Print out the data below in full, exactly as written.
··· Records for the exercise
(* ===== verification/Translated.v ===== *)
(** * Translations

    What the adapters' translations share: a value, a refusal that names the
    field at fault, or a panic; the paths refusals are annotated with; and the
    lemmas on what is answered for a request the contract accepts. *)

From S2P Require Import Prelude Ids Text Contract Request Provider Parameters.

(** ** Refusals *)

(** What a translation ends in: a value, an error, or a panic (a nil pointer
    dereferenced). *)
Inductive Translated (A : Type) :=
| Done (a : A)
| Fails (err : GoError)
| Panics.
Arguments Done {A} a.
Arguments Fails {A} err.
Arguments Panics {A}.

Definition translate_bind {A B} (m : Translated A) (k : A -> Translated B) : Translated B :=
  match m with Done a => k a | Fails err => Fails err | Panics => Panics end.
Notation "x <~ m ; k" := (translate_bind m (fun x => k)) (at level 20, m at level 100, k at level 200) : kaana_scope.

Definition unsupported {A} (code param : string) : Translated A := Fails (ErrUnsupported code param).

(** [annotate]: the path of what a refusal names. *)
Definition annotate_error (path : string) (err : GoError) : GoError :=
  match AsUnsupported err with
  | Some (code, param) => ErrUnsupported code (if param =s "" then path else path +:+ "." +:+ param)
  | None => err
  end.
Definition annotate {A} (path : string) (m : Translated A) : Translated A :=
  match m with Fails err => Fails (annotate_error path err) | m => m end.

Definition derefString (s : option string) : string := default "" s.

Definition index_path (name : string) (index : nat) : string := name +:+ "[" +:+ Itoa (Z.of_nat index) +:+ "]".

(** A number JSON can carry. *)
Definition finite (f : option float64) : bool :=
  match f with Some (S754_nan) | Some (S754_infinity _) => false | _ => true end.

(** What [ToolChoice.UnmarshalJSON] lets a decoded choice be. *)
Definition decoded_choice (choice : option ToolChoice) : Prop :=
  match choice with
  | None => True
  | Some choice =>
      match choice_Mode choice, choice_Function choice with
      | Some mode, None => isMember mode [ToolChoiceAuto; ToolChoiceNone; ToolChoiceRequired] = true
      | None, Some _ => True
      | _, _ => False
      end
  end.

(** ** What a translation succeeds in *)

Definition done_of {A} (m : Translated A) : option A := match m with Done a => Some a | _ => None end.

Lemma done_of_bind {A B} (m : Translated A) (k : A -> Translated B) : done_of (translate_bind m k) = done_of m ≫= fun a => done_of (k a).
Proof. by destruct m. Qed.

Lemma done_of_annotate {A} path (m : Translated A) : done_of (annotate path m) = done_of m.
Proof. by destruct m. Qed.

Lemma translate_bind_Done {A B} (m : Translated A) (k : A -> Translated B) b :
  translate_bind m k = Done b -> exists a, m = Done a /\ k a = Done b.
Proof. destruct m; cbn; [eauto|done|done]. Qed.

Lemma mapM_app_opt {A B} (f : A -> option B) l l' :
  mapM f (l ++ l') = (r ← mapM f l; r' ← mapM f l'; Some (r ++ r')).
Proof.
  induction l as [|x l IH]; cbn [app mapM]; [by destruct (mapM f l')|]. destruct (f x); [|done]. cbn. rewrite IH.
  destruct (mapM f l); [|done]. cbn. by destruct (mapM f l').
Qed.

(** ** Requests the contract accepts *)

(** A valid part is written, or refused with a code; it does not panic. *)
Definition answered {A} (m : Translated A) : Prop :=
  match m with Done _ => True | Fails err => exists code param, err = ErrUnsupported code param | Panics => False end.

Lemma answered_bind {A B} (m : Translated A) (k : A -> Translated B) :
  answered m -> (forall a, m = Done a -> answered (k a)) -> answered (translate_bind m k).
Proof. destruct m; cbn; auto. Qed.

Lemma answered_unsupported {A} code param : answered (@unsupported A code param).
Proof. by exists code, param. Qed.

(** A refusal on the path it is annotated with. *)
Definition refused_at (path : string) {A} (m : Translated A) : Prop :=
  match m with
  | Done _ => True
  | Fails err => exists code param, err = ErrUnsupported code param /\ HasPrefix path param = true
  | Panics => False
  end.

Lemma annotate_refused {A} path (m : Translated A) : answered m -> refused_at path (annotate path m).
Proof.
  destruct m as [a|err|]; cbn; [done| |done]. intros (code & param & ->). unfold annotate_error. cbn.
  eexists _, _. split; [done|]. destruct (param =s ""); [|apply HasPrefix_app].
  rewrite <-(str_app_nil_r path) at 2. apply HasPrefix_app.
Qed.

Lemma refused_answered path {A} (m : Translated A) : refused_at path m -> answered m.
Proof. destruct m; cbn; [done| |done]. intros (code & param & -> & _). by exists code, param. Qed.

Lemma refused_bind path {A B} (m : Translated A) (k : A -> Translated B) :
  refused_at path m -> (forall a, m = Done a -> refused_at path (k a)) -> refused_at path (translate_bind m k).
Proof. destruct m; cbn; auto. Qed.

Lemma HasPrefix_trans p q s : HasPrefix (p +:+ q) s = true -> HasPrefix p s = true.
Proof.
  revert s. induction p as [|c p IH]; intros s; [by destruct s|]. rewrite str_app_cons. destruct s as [|d s]; [done|].
  cbn. intros [-> H]%andb_true_iff. by apply IH.
Qed.

Lemma refused_weaken p q {A} (m : Translated A) : refused_at (p +:+ q) m -> refused_at p m.
Proof.
  destruct m; cbn; [done| |done]. intros (code & param & -> & H). exists code, param. split; [done|].
  by eapply HasPrefix_trans.
Qed.

Lemma message_parts_valid m : Message_validate m = None -> Forall (fun part => ContentPart_validate part = None) (Content m).
Proof.
  unfold Message_validate. rewrite !or_else_None. intros (_ & _ & _ & _ & H). revert H.
  rewrite first_refusal_None. intros H. eapply Forall_impl; [exact H|]. cbn. intros part Hp.
  by apply or_else_None in Hp as [_ ?].
Qed.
······
### Solution
(* ===== verification/Translated.v ===== *)
(** * Translations

    What the adapters' translations share: a value, a refusal that names the
    field at fault, or a panic; the paths refusals are annotated with; and the
    lemmas on what is answered for a request the contract accepts. *)

From S2P Require Import Prelude Ids Text Contract Request Provider Parameters.

(** ** Refusals *)

(** What a translation ends in: a value, an error, or a panic (a nil pointer
    dereferenced). *)
Inductive Translated (A : Type) :=
| Done (a : A)
| Fails (err : GoError)
| Panics.
Arguments Done {A} a.
Arguments Fails {A} err.
Arguments Panics {A}.

Definition translate_bind {A B} (m : Translated A) (k : A -> Translated B) : Translated B :=
  match m with Done a => k a | Fails err => Fails err | Panics => Panics end.
Notation "x <~ m ; k" := (translate_bind m (fun x => k)) (at level 20, m at level 100, k at level 200) : kaana_scope.

Definition unsupported {A} (code param : string) : Translated A := Fails (ErrUnsupported code param).

(** [annotate]: the path of what a refusal names. *)
Definition annotate_error (path : string) (err : GoError) : GoError :=
  match AsUnsupported err with
  | Some (code, param) => ErrUnsupported code (if param =s "" then path else path +:+ "." +:+ param)
  | None => err
  end.
Definition annotate {A} (path : string) (m : Translated A) : Translated A :=
  match m with Fails err => Fails (annotate_error path err) | m => m end.

Definition derefString (s : option string) : string := default "" s.

Definition index_path (name : string) (index : nat) : string := name +:+ "[" +:+ Itoa (Z.of_nat index) +:+ "]".

(** A number JSON can carry. *)
Definition finite (f : option float64) : bool :=
  match f with Some (S754_nan) | Some (S754_infinity _) => false | _ => true end.

(** What [ToolChoice.UnmarshalJSON] lets a decoded choice be. *)
Definition decoded_choice (choice : option ToolChoice) : Prop :=
  match choice with
  | None => True
  | Some choice =>
      match choice_Mode choice, choice_Function choice with
      | Some mode, None => isMember mode [ToolChoiceAuto; ToolChoiceNone; ToolChoiceRequired] = true
      | None, Some _ => True
      | _, _ => False
      end
  end.

(** ** What a translation succeeds in *)

Definition done_of {A} (m : Translated A) : option A := match m with Done a => Some a | _ => None end.

Lemma done_of_bind {A B} (m : Translated A) (k : A -> Translated B) : done_of (translate_bind m k) = done_of m ≫= fun a => done_of (k a).
Proof. by destruct m. Qed.

Lemma done_of_annotate {A} path (m : Translated A) : done_of (annotate path m) = done_of m.
Proof. by destruct m. Qed.

Lemma translate_bind_Done {A B} (m : Translated A) (k : A -> Translated B) b :
  translate_bind m k = Done b -> exists a, m = Done a /\ k a = Done b.
Proof. destruct m; cbn; [eauto|done|done]. Qed.

Lemma mapM_app_opt {A B} (f : A -> option B) l l' :
  mapM f (l ++ l') = (r ← mapM f l; r' ← mapM f l'; Some (r ++ r')).
Proof.
  induction l as [|x l IH]; cbn [app mapM]; [by destruct (mapM f l')|]. destruct (f x); [|done]. cbn. rewrite IH.
  destruct (mapM f l); [|done]. cbn. by destruct (mapM f l').
Qed.

(** ** Requests the contract accepts *)

(** A valid part is written, or refused with a code; it does not panic. *)
Definition answered {A} (m : Translated A) : Prop :=
  match m with Done _ => True | Fails err => exists code param, err = ErrUnsupported code param | Panics => False end.

Lemma answered_bind {A B} (m : Translated A) (k : A -> Translated B) :
  answered m -> (forall a, m = Done a -> answered (k a)) -> answered (translate_bind m k).
Proof. destruct m; cbn; auto. Qed.

Lemma answered_unsupported {A} code param : answered (@unsupported A code param).
Proof. by exists code, param. Qed.

(** A refusal on the path it is annotated with. *)
Definition refused_at (path : string) {A} (m : Translated A) : Prop :=
  match m with
  | Done _ => True
  | Fails err => exists code param, err = ErrUnsupported code param /\ HasPrefix path param = true
  | Panics => False
  end.

Lemma annotate_refused {A} path (m : Translated A) : answered m -> refused_at path (annotate path m).
Proof.
  destruct m as [a|err|]; cbn; [done| |done]. intros (code & param & ->). unfold annotate_error. cbn.
  eexists _, _. split; [done|]. destruct (param =s ""); [|apply HasPrefix_app].
  rewrite <-(str_app_nil_r path) at 2. apply HasPrefix_app.
Qed.

Lemma refused_answered path {A} (m : Translated A) : refused_at path m -> answered m.
Proof. destruct m; cbn; [done| |done]. intros (code & param & -> & _). by exists code, param. Qed.

Lemma refused_bind path {A B} (m : Translated A) (k : A -> Translated B) :
  refused_at path m -> (forall a, m = Done a -> refused_at path (k a)) -> refused_at path (translate_bind m k).
Proof. destruct m; cbn; auto. Qed.

Lemma HasPrefix_trans p q s : HasPrefix (p +:+ q) s = true -> HasPrefix p s = true.
Proof.
  revert s. induction p as [|c p IH]; intros s; [by destruct s|]. rewrite str_app_cons. destruct s as [|d s]; [done|].
  cbn. intros [-> H]%andb_true_iff. by apply IH.
Qed.

Lemma refused_weaken p q {A} (m : Translated A) : refused_at (p +:+ q) m -> refused_at p m.
Proof.
  destruct m; cbn; [done| |done]. intros (code & param & -> & H). exists code, param. split; [done|].
  by eapply HasPrefix_trans.
Qed.

Lemma message_parts_valid m : Message_validate m = None -> Forall (fun part => ContentPart_validate part = None) (Content m).
Proof.
  unfold Message_validate. rewrite !or_else_None. intros (_ & _ & _ & _ & H). revert H.
  rewrite first_refusal_None. intros H. eapply Forall_impl; [exact H|]. cbn. intros part Hp.
  by apply or_else_None in Hp as [_ ?].
Qed.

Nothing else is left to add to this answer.